PLANWhen you know roughly what, but not how.

Plan pays for itself the most often. The model proposes an approach; you push back on bad assumptions; you converge; then code gets written. Much cheaper to revise a paragraph than a refactor.

From the wild

I want to migrate our notification logic out of the request handlers into a queue. Don't write code yet — propose 2–3 approaches, then pick one and explain the trade-offs. Constraints: must keep delivery semantics at-least-once, must not block API responses, can use the existing Redis instance.

Cross-cutting change with multiple plausible approaches. Plan first, code later.

The trap is treating the first plan as binding. The model will commit to whatever it proposed first unless you push back. Treat the first plan as a draft and make it argue for the choices you're skeptical of.

DELEGATEWhen the path is clear and you can verify the result.

Delegate works for bug fixes with a clear repro, mechanical refactors, boilerplate, tests for known behavior — anything well-scoped and easy to grade.

From the wild

In components/ui/Button.tsx, add a 'loading' boolean prop. When true, disable the button and show a small spinner to the left of the children. Use the existing Spinner component from components/ui/Spinner.
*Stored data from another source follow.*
(** C4.  A Response that arrives while the call waiting on its id is in
    flight is delivered to that call, the one written under the id of the
    Response; whatever was issued, answered or timed out before, and
    whatever happens after, in any order, that call ends exactly once, with
    this Response, and no other call is answered with a Response of this
    id. *)
Theorem response_delivered_once_to_its_call
    (before later : list Engine.Event) (r : Engine.Response)
    (p : Engine.PendingCall) :
  Engine.pending (Engine.after before) !! Engine.response_id r = Some p ->
  let c := Engine.after (before ++ Engine.Receive r :: later) in
  In (Engine.caller p, Engine.response_id r) (Engine.issued c)
  /\ Engine.resolutions_of (Engine.caller p) c = [Engine.Answered r]
  /\ (forall (x : Engine.Resolved) (r' : Engine.Response),
         In x (Engine.resolutions c) ->
         Engine.resolved_with x = Engine.Answered r' ->
         Engine.response_id r' = Engine.response_id r ->
         Engine.resolved_call x = Engine.caller p).
Proof.
  intros Hp c.
  pose proof (after_well_formed before) as Hwf1.
  destruct (Engine.wf_pending _ Hwf1 _ _ Hp) as (_ & Hnone & _).
  assert (Hc : c = fold_left Engine.handle later
                     (Engine.handle (Engine.after before) (Engine.Receive r))).
  { unfold c. now rewrite after_app. }
  assert (Hdelivered :
            Engine.resolutions_of (Engine.caller p)
              (Engine.handle (Engine.after before) (Engine.Receive r)) =
            [Engine.Answered r]).
  { cbn [Engine.handle]. unfold Engine.receive. rewrite Hp.
    unfold Engine.resolutions_of in *. cbn [Engine.resolutions].
    rewrite resolutions_of_snoc, Hnone. cbn [Engine.resolved_call Engine.resolved_with].
    now destruct (decide (Engine.caller p = Engine.caller p)). }
  assert (Hwf : Engine.well_formed c) by apply after_well_formed.
  assert (Honce : Engine.resolutions_of (Engine.caller p) c = [Engine.Answered r]).
  { rewrite Hc, ended_call_stays_fold; [exact Hdelivered | |].
    - now apply handle_well_formed.
    - now rewrite Hdelivered. }
  assert (Hissued : In (Engine.caller p, Engine.response_id r) (Engine.issued c)).
  { assert (Hin : In (Engine.Answered r) (Engine.resolutions_of (Engine.caller p) c))
      by (rewrite Honce; now left).
    apply resolutions_of_In in Hin. destruct Hin as (x & Hx & <- & Hwith).
    now apply (Engine.wf_routed c Hwf). }
  split; [exact Hissued | split; [exact Honce |]].
  intros x r' Hx Hwith Hid.
  pose proof (Engine.wf_routed c Hwf x r' Hx Hwith) as Hrouted.
  rewrite Hid in Hrouted.
  exact (NoDup_snd_injective _ _ _ _ (Engine.wf_ids c Hwf) Hrouted Hissued).
Qed.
Don't change the public API otherwise. Update the stories in Button.stories.tsx to cover the new state.

Narrow scope, obvious success criteria. Easy to verify.
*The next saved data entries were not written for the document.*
(** A line of a ready list: a text, or nothing, with blank space around
    it; a carriage return before the newline counts as blank space. *)
Definition lineOf (row : string * string * string) : string :=
  let '(pad, t, pad') := row in (pad ++ t ++ pad')%string.

Definition textOf (row : string * string * string) : string :=
  let '(_, t, _) := row in t.

Definition okRow (row : string * string * string) : bool :=
  let '(pad, t, pad') := row in
  allBytes blankByte pad && allBytes blankByte pad'
  && (isEmpty t || tight t) && allBytes (notByte "010") t
  && (gostring.len (lineOf row) <? bufio.MaxScanTokenSize).

(** A line of the BGP table: words of ASCII bytes, each after its
    separator, then trailing blank space. *)
Definition isWord (w : string) : bool :=
  negb (isEmpty w) && allBytes wordByte w.

Fixpoint itemsText (items : list (string * string)) : string :=
  match items with
  | [] => EmptyString
  | (sep, w) :: rest => (sep ++ w ++ itemsText rest)%string
  end.

Definition tableLine (row : list (string * string) * string) : string :=
  (itemsText (fst row) ++ snd row)%string.

(** Separators are blank and, after the first word, not empty. *)
Fixpoint okItems (first : bool) (items : list (string * string)) : bool :=
  match items with
  | [] => true
  | (sep, w) :: rest =>
      allBytes blankByte sep && (first || negb (isEmpty sep)) && isWord w
      && okItems false rest
  end.

Definition okTableRow (row : list (string * string) * string) : bool :=
  okItems true (fst row) && allBytes blankByte (snd row)
  && (gostring.len (tableLine row) <? bufio.MaxScanTokenSize).

(** The entry that a table line stands for: its first two words. *)
Definition entryOf (row : list (string * string) * string) : list subnetAS :=
  match map snd (fst row) with
  | w0 :: w1 :: _ => [mkSubnetAS w0 w1]
  | _ => []
  end.

(** A line that the scanner can hold. *)
Definition fitsScanner (l : string) : bool :=
  allBytes (notByte "010") l && (gostring.len l <? bufio.MaxScanTokenSize).

(** A line of [n] copies of one byte. *)
Fixpoint fill (n : nat) (c : ascii) : string :=
  match n with
  | O => EmptyString
  | S n' => String c (fill n' c)
  end.

(** The text of a ready list without its layout: one text per line. *)
Definition plainLines (rows : list (string * string * string)) : list string :=
  filter (fun t => negb (isEmpty t)) (map textOf rows).

(** A field: not empty, and without any ASCII space. *)
Definition isField (f : string) : bool :=
  negb (isEmpty f) && allBytes (fun c => negb (spaceByte c)) f.

(** The first [n] bytes of [s] exist and are not ASCII. *)
Fixpoint highPrefix (n : nat) (s : string) : bool :=
  match n, s with
  | O, _ => true
  | S n', String c rest => (utf8.RuneSelf <=? gostring.byte c) && highPrefix n' rest
  | S _, EmptyString => false
  end.

(** The text that a reader takes from a line of the scanner: the line
    without its carriage return, trimmed. *)
Definition lineText (line : string) : string :=
  strings.TrimSpace (bufio.dropCR line).

(** A text that a reader logs as invalid: not blank, and rejected by
    [netip.ParsePrefix]. *)
Definition malformed (parseIPv6 : string -> result (Z * string))
           (text : string) : bool :=
  negb (isEmpty text) && rejected parseIPv6 text.

(** ** Vocabulary of the file names *)

(** A file name: not empty, without a separator, and neither [.] nor
    [..]. *)
Definition isName (e : string) : bool :=
  negb (isEmpty e) && allBytes (notByte "/") e
  && negb (String.eqb e ".") && negb (String.eqb e "..").

Definition rootedPath (path : string) : bool :=
  match path with
  | String c _ => filepath.IsPathSeparator c
  | EmptyString => false
  end.

(** What the loop of [Clean] does with one element of the path. *)
Definition cleanElement (e : string) (rooted : bool) (st : string * Z)
  : string * Z :=
  let '(out, dotdot) := st in
  if isEmpty e || String.eqb e "." then st
  else if String.eqb e ".." then
    let w := gostring.len out in
    if dotdot <? w then (filepath.backtrack out (w - 1) dotdot, dotdot)
    else if negb rooted then
      let out1 := if 0 <? w then String "/" out else out in
      let out2 := String "." (String "." out1) in
      (out2, gostring.len out2)
    else st
  else ((gostring.rev e ++ filepath.withSeparator out rooted)%string, dotdot).

(** The loop of [Clean] from a state. *)
Definition cleanFrom (path : string) (rooted : bool) (st : string * Z)
  : string * Z :=
  filepath.cleanLoop path (fst st) (snd st) rooted false.

(** The buffers of [Clean] between two elements, with their [dotdot]:
    the leading separator of a rooted path or leading [..] elements of
    another, then names. *)
Inductive Cleaned (rooted : bool) : string -> Z -> Prop :=
| Cleaned_root : rooted = true -> Cleaned rooted "/" 1
| Cleaned_empty : rooted = false -> Cleaned rooted EmptyString 0
| Cleaned_up out out2 :
    rooted = false ->
    Cleaned rooted out (gostring.len out) ->
    out2 = String "." (String "."
             (if 0 <? gostring.len out then String "/" out else out)) ->
    Cleaned rooted out2 (gostring.len out2)
| Cleaned_name out dotdot e :
    Cleaned rooted out dotdot ->
    isName e = true ->
    Cleaned rooted
            (gostring.rev e ++ filepath.withSeparator out rooted)%string
            dotdot.

(** The directory part that [Join] puts before a name: the cleaned
    directory with its separator, or nothing for the current
    directory. *)
Definition dirPrefix (dir : string) : string :=
  gostring.rev
    (filepath.withSeparator (fst (filepath.cleanStart dir)) (rootedPath dir)).

(** ASCII letters, digits and the underscore. *)
Definition identByte (c : ascii) : bool :=
  let b := gostring.byte c in
  ((48 <=? b) && (b <=? 57)) || ((97 <=? b) && (b <=? 122))
  || ((65 <=? b) && (b <=? 90)) || (b =? 95).

Definition upperByte (c : ascii) : ascii :=
  let b := gostring.byte c in
  if (97 <=? b) && (b <=? 122) then ascii_of_N (Z.to_N (b - 32)) else c.

(** [Title] on ASCII bytes: a byte after one that is no letter, digit
    or underscore is put in upper case. *)
Fixpoint titleASCII (s : string) (prev : ascii) : string :=
  match s with
  | EmptyString => EmptyString
  | String c rest =>
      String (if identByte prev then c else upperByte c) (titleASCII rest c)
  end.

Definition capitalized (w : string) : string :=
  match w with
  | EmptyString => EmptyString
  | String c rest => String (upperByte c) rest
  end.

(** A word of letters, digits and underscores. *)
Definition isIdent (w : string) : bool :=
  negb (isEmpty w) && allBytes identByte w.

(** ** Vocabulary of the scripts *)

(** How often the byte [b] occurs in [s]. *)
Fixpoint countByte (b : ascii) (s : string) : Z :=
  match s with
  | EmptyString => 0
  | String c rest => (if Ascii.eqb c b then 1 else 0) + countByte b rest
  end.

(** A text without braces. *)
Definition braceFree (s : string) : bool :=
  allBytes (fun c => notByte "{" c && notByte "}" c) s.

(** ** Concrete tables *)

(** Case tables that know no letter or digit above ASCII and change no
    rune there; ASCII names do not consult them. *)
Definition asciiOnly (r : Z) : bool := false.

Definition sameRune (r : Z) : Z := r.

(** A stand-in for the IPv6 printer in examples that hold IPv4 prefixes
    only: it is never consulted there. *)
Definition printNoIPv6 : Z -> string -> string := fun _ _ => EmptyString.

(* ================================================================= *)
(** * Properties *)

(** ** 128-bit words *)

Lemma pow2_pos (k : Z) : 0 <= k -> 0 < 2 ^ k.
Proof. intros; apply Z.pow_pos_nonneg; lia. Qed.

Lemma testbit_above (u n i : Z) :
  0 <= u < 2 ^ n -> n <= i -> Z.testbit u i = false.
Proof.
  intros [H0 H1] Hi.
  destruct (Z.eq_dec u 0) as [->|Hne]; [apply Z.bits_0|].
  apply Z.bits_above_log2; [lia|].
  assert (Z.log2 u < n); [|lia].
  apply Z.log2_lt_pow2; lia.
Qed.

Ltac cmp_cases :=
  repeat match goal with
         | |- context [Z.leb ?a ?b] => destruct (Z.leb_spec a b)
         | |- context [Z.ltb ?a ?b] => destruct (Z.ltb_spec a b)
         end;
  cbn [andb orb xorb negb]; try lia.

Ltac bits_cases u :=
  cmp_cases;
  try rewrite (testbit_above u 128) by lia;
  try (destruct (Z.testbit u _)); reflexivity.

Lemma mask6_bits (n i : Z) :
  0 <= n <= 128 -> 0 <= i ->
  Z.testbit (uint128.mask6 n) i = (128 - n <=? i) && (i <? 128).
Proof.
  intros Hn Hi. unfold uint128.mask6.
  rewrite Z.shiftl_spec by lia.
  destruct (Z.leb_spec (128 - n) i).
  - rewrite Z.testbit_ones_nonneg by lia.
    destruct (Z.ltb_spec (i - (128 - n)) n), (Z.ltb_spec i 128); cbn [andb];
      lia || reflexivity.
  - rewrite Z.testbit_neg_r by lia. reflexivity.
Qed.

Lemma mask6_eq (n : Z) :
  0 <= n <= 128 -> uint128.mask6 n = 2 ^ 128 - 2 ^ (128 - n).
Proof.
  intros Hn. unfold uint128.mask6.
  rewrite Z.shiftl_mul_pow2 by lia. rewrite Z.ones_equiv.
  replace (2 ^ 128) with (2 ^ n * 2 ^ (128 - n)).
  - pose proof (pow2_pos n). lia.
  - rewrite <- Z.pow_add_r by lia. f_equal. lia.
Qed.

Lemma max_ones : uint128.max = Z.ones 128.
Proof. reflexivity. Qed.

Lemma not_mask6 (n : Z) :
  0 <= n <= 128 -> uint128.not (uint128.mask6 n) = Z.ones (128 - n).
Proof.
  intros Hn. apply Z.bits_inj'. intros i Hi.
  unfold uint128.not. rewrite Z.lxor_spec, mask6_bits, max_ones by lia.
  rewrite !Z.testbit_ones_nonneg by lia.
  cmp_cases; reflexivity.
Qed.

(** Clearing the low [k] bits. *)
Lemma bitsClearedFrom_eq (u n : Z) :
  0 <= u < 2 ^ 128 -> 0 <= n <= 128 ->
  uint128.bitsClearedFrom u n = u - u mod 2 ^ (128 - n).
Proof.
  intros Hu Hn. unfold uint128.bitsClearedFrom.
  transitivity (Z.ldiff u (Z.ones (128 - n))).
  - apply Z.bits_inj'. intros i Hi.
    rewrite Z.land_spec, Z.ldiff_spec, mask6_bits, Z.testbit_ones_nonneg by lia.
    bits_cases u.
  - rewrite Z.ldiff_ones_r by lia.
    rewrite Z.shiftl_mul_pow2, Z.shiftr_div_pow2 by lia.
    pose proof (Z.div_mod u (2 ^ (128 - n))) as E.
    pose proof (pow2_pos (128 - n)). lia.
Qed.

(** Setting the low [k] bits. *)
Lemma lor_ones (u k : Z) :
  0 <= k -> Z.lor u (Z.ones k) = u - u mod 2 ^ k + (2 ^ k - 1).
Proof.
  intros Hk.
  assert (E : Z.lor u (Z.ones k) = Z.lxor (Z.ldiff u (Z.ones k)) (Z.ones k)).
  { apply Z.bits_inj'. intros i Hi.
    rewrite Z.lor_spec, Z.lxor_spec, Z.ldiff_spec.
    destruct (Z.testbit u i), (Z.testbit (Z.ones k) i); reflexivity. }
  rewrite E, <- Z.add_nocarry_lxor.
  - rewrite Z.ldiff_ones_r by lia.
    rewrite Z.shiftl_mul_pow2, Z.shiftr_div_pow2 by lia.
    rewrite Z.ones_equiv.
    pose proof (Z.div_mod u (2 ^ k)) as D.
    pose proof (pow2_pos k). lia.
  - apply Z.bits_inj'. intros i Hi.
    rewrite Z.land_spec, Z.ldiff_spec, Z.bits_0.
    destruct (Z.testbit u i), (Z.testbit (Z.ones k) i); reflexivity.
Qed.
It works badly the moment any of that breaks: the task touches taste (UX, copy, naming), the change is cross-cutting, or you can't easily tell whether the result is right. Don't delegate what you can't grade. The discipline is bounding the blast radius first — smaller diffs, narrower scope, clearer success criteria.

Choosing your move

A few heuristics for picking the right square:

  • Start broad, end specific. Most non-trivial work moves through all three: ask to understand the shape, plan to commit to an approach, delegate to land the change. Skipping a step shows up as rework two prompts later.
  • If you're burning loops, zoom out. Delegate-reject-reprompt cycles are almost always a context problem, not a model problem. The cell you're in is wrong — move up the tree.
  • The most expensive prompts are the ones in the wrong cell. Delegating something that needed a plan. Asking about something you should have just done. Calibration is most of the skill.